Water molecules have a positive charge at one end and a negative charge at the other. That means they stick together, just like little magnets.

Now, say you introduce another polar molecule, such as salt. No problem; the water molecules still have a charge to stick to, and it’s easy to make a mixture of the two of them. (How salt dissolves in water is a different story which we won’t get into here!)

However, oil molecules are non-polar. They don’t have an overall positive or negative charge for water to stick to. So, the water molecules would much rather stick to each other, thanks very much.

This means they pack tightly together and push the oil molecules up to the top of the mixture.

If you give the container a good shake, you will see that the oil and water do mix together briefly before separating again. The short-lived mixture is called an emulsion. Mayonnaise is also an emulsion, but somehow the oil and water stays together…

The need for an emulsifier

An ingredient which allows water and oil to stay in an emulsion is called, unsurprisingly, an ‘emulsifier’. Egg yolks naturally contain a very good one, called lecithin.

Lecithin has one end which loves to be in water (hydrophilic) and one end which loves to be in oil (lipophilic).

Mayonnaise is an oil-in-water (o/w) emulsion, which means that little droplets of oil are suspended in the watery components of the sauce. (It’s also possible to have a w/o emulsion, where water is suspended in oil).(2)

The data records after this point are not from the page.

(** ** What the control socket reports *)

Lemma ascii_compare a b : Ascii.compare a b = N.compare (Ascii.N_of_ascii a) (Ascii.N_of_ascii b).
Proof. done. Qed.
Lemma string_lt_trans a b c : String.compare a b = Lt → String.compare b c = Lt → String.compare a c = Lt.
Proof.
  revert b c. induction a as [|x a IH]; intros [|y b] [|z c]; cbn; try done. rewrite !ascii_compare.
  destruct (N.compare_spec (Ascii.N_of_ascii x) (Ascii.N_of_ascii y)) as [E1|L1|L1],
    (N.compare_spec (Ascii.N_of_ascii y) (Ascii.N_of_ascii z)) as [E2|L2|L2]; try done;
    destruct (N.compare_spec (Ascii.N_of_ascii x) (Ascii.N_of_ascii z)) as [E3|L3|L3]; try done; try lia. by apply IH.
Qed.
Lemma string_compare_refl a : String.compare a a = Eq.
Proof. induction a as [|x a IH]; cbn; [done|]. by rewrite ascii_compare, N.compare_refl. Qed.
(** The order of the rows is that of their keys. *)
Lemma row_le_spec a b :
  row_le a b = true ↔
    String.compare (li_address a) (li_address b) = Lt ∨ li_address a = li_address b ∧
    (li_port a < li_port b ∨ li_port a = li_port b ∧
     (String.compare (li_protocol a) (li_protocol b) = Lt ∨ li_protocol a = li_protocol b)).
Proof.
  unfold row_le, String.leb. destruct (String.compare (li_address a) (li_address b)) eqn:E.
  - apply String.compare_eq_iff in E. destruct (Z.ltb_spec (li_port a) (li_port b)), (Z.ltb_spec (li_port b) (li_port a)); try lia.
    + split; [|done]. auto.
    + split; [done|]. intros [?|[_ [?|[? _]]]]; [done|lia..].
    + destruct (String.compare (li_protocol a) (li_protocol b)) eqn:P.
      * apply String.compare_eq_iff in P. split; [|done]. intros _. right. split; [done|]. right. split; [lia|by right].
      * split; [|done]. intros _. right. split; [done|]. right. split; [lia|by left].
      * split; [done|]. intros [?|[_ [?|[_ [?|X]]]]]; [done|lia|done|]. by rewrite X, string_compare_refl in P.
  - split; [by left|done].
  - split; [done|]. intros [?|[X _]]; [done|]. by rewrite X, string_compare_refl in E.
Qed.
#[local] Instance row_le_trans : Transitive (λ a b, row_le a b = true).
Proof.
  intros a b c. rewrite !row_le_spec.
  intros [A|[-> A]] [B|[<- B]]; [left; by eapply string_lt_trans|by left|by left|].
  right. split; [done|]. destruct A as [A|[-> A]], B as [B|[<- B]]; [left; lia..|]. right. split; [done|].
  destruct A as [A| ->], B as [B| <-]; [left; by eapply string_lt_trans|by left|by left|by right].
Qed.
Lemma row_le_total a b : row_le a b = false → row_le b a = true.
Proof.
  destruct (row_le b a) eqn:E; [done|]. unfold row_le, String.leb in *. rewrite (String.compare_antisym (li_address b)) in E.
  rewrite (String.compare_antisym (li_protocol b)) in E. destruct (String.compare (li_address a) (li_address b)); try done.
  destruct (Z.ltb_spec (li_port a) (li_port b)), (Z.ltb_spec (li_port b) (li_port a)); try done.
  by destruct (String.compare (li_protocol a) (li_protocol b)).
Qed.
Lemma insert_row_perm r l : insert_row r l ≡ₚ r :: l.
Proof. induction l as [|x l IH]; cbn; [done|]. destruct (row_le r x); [done|]. rewrite IH. by constructor. Qed.
Lemma sort_rows_perm l : sort_rows l ≡ₚ l.
Proof. induction l as [|r l IH]; cbn; [done|]. by rewrite insert_row_perm, IH. Qed.
Lemma insert_row_sorted r l :
  StronglySorted (λ a b, row_le a b = true) l → StronglySorted (λ a b, row_le a b = true) (insert_row r l).
Proof.
  induction 1 as [|x l S IH Hx]; cbn; [repeat constructor|]. destruct (row_le r x) eqn:E.
  - constructor; [by constructor|]. constructor; [done|]. eapply Forall_impl; [exact Hx|]. intros y Hy. by apply (row_le_trans r x y).
  - constructor; [done|]. rewrite insert_row_perm. constructor; [by apply row_le_total|done].
Qed.
Lemma sort_rows_sorted l : StronglySorted (λ a b, row_le a b = true) (sort_rows l).
Proof. induction l as [|r l IH]; cbn; [constructor|]. by apply insert_row_sorted. Qed.
End Snapshot.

Put very simply, lecithin wraps itself around the oil droplets and stops them from clumping together. This keeps small drops of oil floating in the mixture as opposed to rising to the top in a separate layer.

So, taking the egg out of our mixture leaves us with a problem. How are we going to emulsify our water and oil?

 

oil in water

What goes into commercial vegan mayo?

Commercial vegan mayo manufacturers have come up with a number of fascinating ways to emulsify oil and water into a tasty condiment.

However, some of the ingredients they’ve chosen are artificial additions. A quick scan of supermarket labels reveals modified maize starch as a popular choice. This is made by processing starch from corn in various ways.

Sometimes, it simply involves extracting and roasting the starch, but it can also mean treating it with acid, zapping it with electricity, or treating it with sodium hydroxide or potassium hydroxide.(3)

Not quite so yummy. Unfortunately, you’ll never know which method has been used to make the modified starch in your mayo.

The good news is that you can make your own, with no ‘modified’ ingredients required.